Work task: In the material below, find all lines with the string "false" and copy them.
= = = =
(** C3: the fork database stays well formed under every sequence of operations
    from a reset, those that throw included, as long as each block added has the
    number after its predecessor's and another id than the root, and the root is
    only advanced to a block from which the head is reached: the root and the
    head are set, every stored block is linked to the root by a branch whose
    length is the difference of their numbers, the head is the root or a
    validated block of the tree, and no validated block has a higher irreversible
    number, or the same one and a higher number, than the head.  The condition on
    advance_root is needed: see [advance_root_leaves_orphans]. *)
Theorem fork_reachable_ok bhs db :
  fork_reachable bhs db ->
  exists r h, root db = Some r /\ head db = Some h
    /\ (forall k b, index db !! k = Some b -> b_id b = k
          /\ exists l, branch (index db) r k (b :: l) /\ b_num b = b_num r + Z.of_nat (length (b :: l)))
    /\ (b_id h = b_id r \/ exists h', index db !! b_id h = Some h' /\ validated h' = true)
    /\ (forall k b, index db !! k = Some b -> validated b = true -> first_preferred b h = false).
Proof.
  intros Hreach. destruct (fork_ok_reachable _ _ Hreach) as (r & h & Hr & Hh & Ht & [Hw Hbest]).
  exists r, h. split; [done|]. split; [done|]. split.
  - intros k b Hb. split; [by apply (tr_keyed _ _ Ht)|].
    destruct (branch_exists _ _ Ht _ _ Hb) as [l Hl]. exists l. split; [done|]. by eapply branch_num.
  - split; [|done]. destruct Hw as [E|(h' & Hi & _ & Hv)]; [left|right; eauto]. by apply bsh_eq in E as (-> & _).
Qed.

(** adding a block either fails without any effect, on an unlinkable block
    or a duplicate, or stores it and moves the head to the best validated block;
    it never touches the root or the other blocks. *)
Theorem add_ok n ignore_duplicate db :
  fork_ok db -> extends db n ->
  (fst (add (Some n) ignore_duplicate db) <> Ok tt /\ snd (add (Some n) ignore_duplicate db) = db)
  \/ (ignore_duplicate = true /\ is_Some (index db !! b_id n)
      /\ add (Some n) ignore_duplicate db = (Ok tt, db))
  \/ exists h', add (Some n) ignore_duplicate db
         = (Ok tt, mk_fork_db (<[b_id n := n]> (index db)) (root db) (Some h'))
      /\ index db !! b_id n = None
      /\ (validated n = true -> first_preferred n h' = false)
      /\ (forall k b, index db !! k = Some b -> validated b = true -> first_preferred b h' = false).
Proof.
  intros (r & h & Hr & Hh & Ht & Hk) Hext.
  destruct (add_spec n ignore_duplicate db r h Hr Hh Ht Hk Hext)
    as [(E & _)|[(Hdup & E)|(Hnew & h' & E & _ & [_ Hbest] & _)]]; rewrite E.
  - left. done.
  - destruct ignore_duplicate; [right; left|left]; done.
  - right; right. exists h'. rewrite Hr. split; [done|]. split; [done|]. split.
    + apply (Hbest (b_id n)), lookup_insert_eq.
    + intros k b Hb. apply (Hbest k). rewrite lookup_insert_ne; [done|]. congruence.
Qed.

End ForkDatabase.

(** ** A concrete tree

    The root is block 5 with id (50); blocks (60) and (61) follow it, (70)
    follows (60), (71) follows (61). *)

Definition toy_id (n : Z) : digest_type := mk_digest n 0 0 0.

Definition toy_block (n prev num lib : Z) (v : bool) : block_state (fc := toy_fc) :=
  mk_block_state (fc := toy_fc)
    (mk_bhs (fc := toy_fc)
       (mk_common num lib lib toy_schedule empty_incremental_merkle ∅ ∅ (110 : @public_key toy_fc) [])
       (toy_id n)
       (mk_signed_header (@mk_header Z num 10 0 (toy_id prev) digest_zero digest_zero 0 None []) null_signature)
       (mk_schedule_info 0 digest_zero toy_schedule) ∅ [])
    v.

Definition toy_root : block_state (fc := toy_fc) := toy_block 50 40 5 3 true.

(** Whether a block extends a database, decidably. *)
Definition extends_check (db : fork_database (fc := toy_fc)) (n : block_state (fc := toy_fc)) : bool :=
  match root db with
  | None => true
  | Some r =>
      negb (bool_decide (b_id n = b_id r))
      && (negb (bool_decide (b_prev n = b_id r)) || (b_num n =? b_num r + 1))
      && match index db !! b_prev n with Some p => b_num n =? b_num p + 1 | None => true end
  end.

Lemma extends_check_ok db n : extends_check db n = true -> extends db n.
Proof.
  unfold extends_check. intros Hc r Hr. rewrite Hr in Hc. bprop. split; [done|]. split.
  - intros E. apply orb_true_iff in H1 as [H1|H1]; bprop; done.
  - intros p Hp. rewrite Hp in H0. bprop. done.
Qed.

(** Runs an operation that returns normally. *)
Definition run {A} (m : exec (fork_database (fc := toy_fc)) A) (db : fork_database) : fork_database := snd (m db).

Lemma run_ok m db :
  is_ok (fst (m db)) = true -> m db = (Ok tt, run m db).
Proof. unfold run. destruct (m db) as [[[]|e] d]; done. Qed.

Ltac fork_steps :=
  repeat match goal with
  | |- fork_reachable _ (run (add (Some ?n) ?d) ?db) =>
      apply (reach_step _ db); [|apply (step_add _ (Some n) d (Ok tt)); [intros ? [= <-]; apply extends_check_ok; vm_compute; reflexivity
                                                         |apply run_ok; vm_compute; reflexivity]]
  | |- fork_reachable _ (run (mark_valid ?x) ?db) =>
      apply (reach_step _ db); [|apply (step_mark_valid _ x (Ok tt)), run_ok; vm_compute; reflexivity]
  | |- fork_reachable _ (run (reset _) ?db) =>
      apply (reach_start _ db), run_ok; vm_compute; reflexivity
  end.

Definition toy_db0 : fork_database (fc := toy_fc) := run (reset (bsh toy_root)) (mk_fork_db ∅ None None).
Definition toy_db1 : fork_database (fc := toy_fc) := run (add (Some (toy_block 60 50 6 4 false)) false) toy_db0.
Definition toy_db2 : fork_database (fc := toy_fc) := run (add (Some (toy_block 61 50 6 4 false)) false) toy_db1.
Definition toy_db3 : fork_database (fc := toy_fc) := run (mark_valid (toy_block 61 50 6 4 false)) toy_db2.
Definition toy_db4 : fork_database (fc := toy_fc) := run (add (Some (toy_block 70 60 7 4 false)) false) toy_db3.
Definition toy_db5 : fork_database (fc := toy_fc) := run (add (Some (toy_block 71 61 7 4 false)) false) toy_db4.
(** The sibling of the head is validated too: a tie. *)
Definition toy_tie : fork_database (fc := toy_fc) := run (mark_valid (toy_block 60 50 6 4 false)) toy_db5.

Lemma toy_reachable : fork_reachable (bsh toy_root) toy_db5 /\ fork_reachable (bsh toy_root) toy_tie.
Proof.
  split; unfold toy_tie, toy_db5, toy_db4, toy_db3, toy_db2, toy_db1, toy_db0; fork_steps.
Qed.

Lemma toy_fork_ok : fork_ok toy_db5.
Proof. eapply fork_ok_reachable, toy_reachable. Qed.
= = = =
Answer to this problem:
    /\ (forall k b, index db !! k = Some b -> validated b = true -> first_preferred b h = false).
      /\ (validated n = true -> first_preferred n h' = false)
      /\ (forall k b, index db !! k = Some b -> validated b = true -> first_preferred b h' = false).
Definition toy_db1 : fork_database (fc := toy_fc) := run (add (Some (toy_block 60 50 6 4 false)) false) toy_db0.
Definition toy_db2 : fork_database (fc := toy_fc) := run (add (Some (toy_block 61 50 6 4 false)) false) toy_db1.
Definition toy_db3 : fork_database (fc := toy_fc) := run (mark_valid (toy_block 61 50 6 4 false)) toy_db2.
Definition toy_db4 : fork_database (fc := toy_fc) := run (add (Some (toy_block 70 60 7 4 false)) false) toy_db3.
Definition toy_db5 : fork_database (fc := toy_fc) := run (add (Some (toy_block 71 61 7 4 false)) false) toy_db4.
Definition toy_tie : fork_database (fc := toy_fc) := run (mark_valid (toy_block 60 50 6 4 false)) toy_db5.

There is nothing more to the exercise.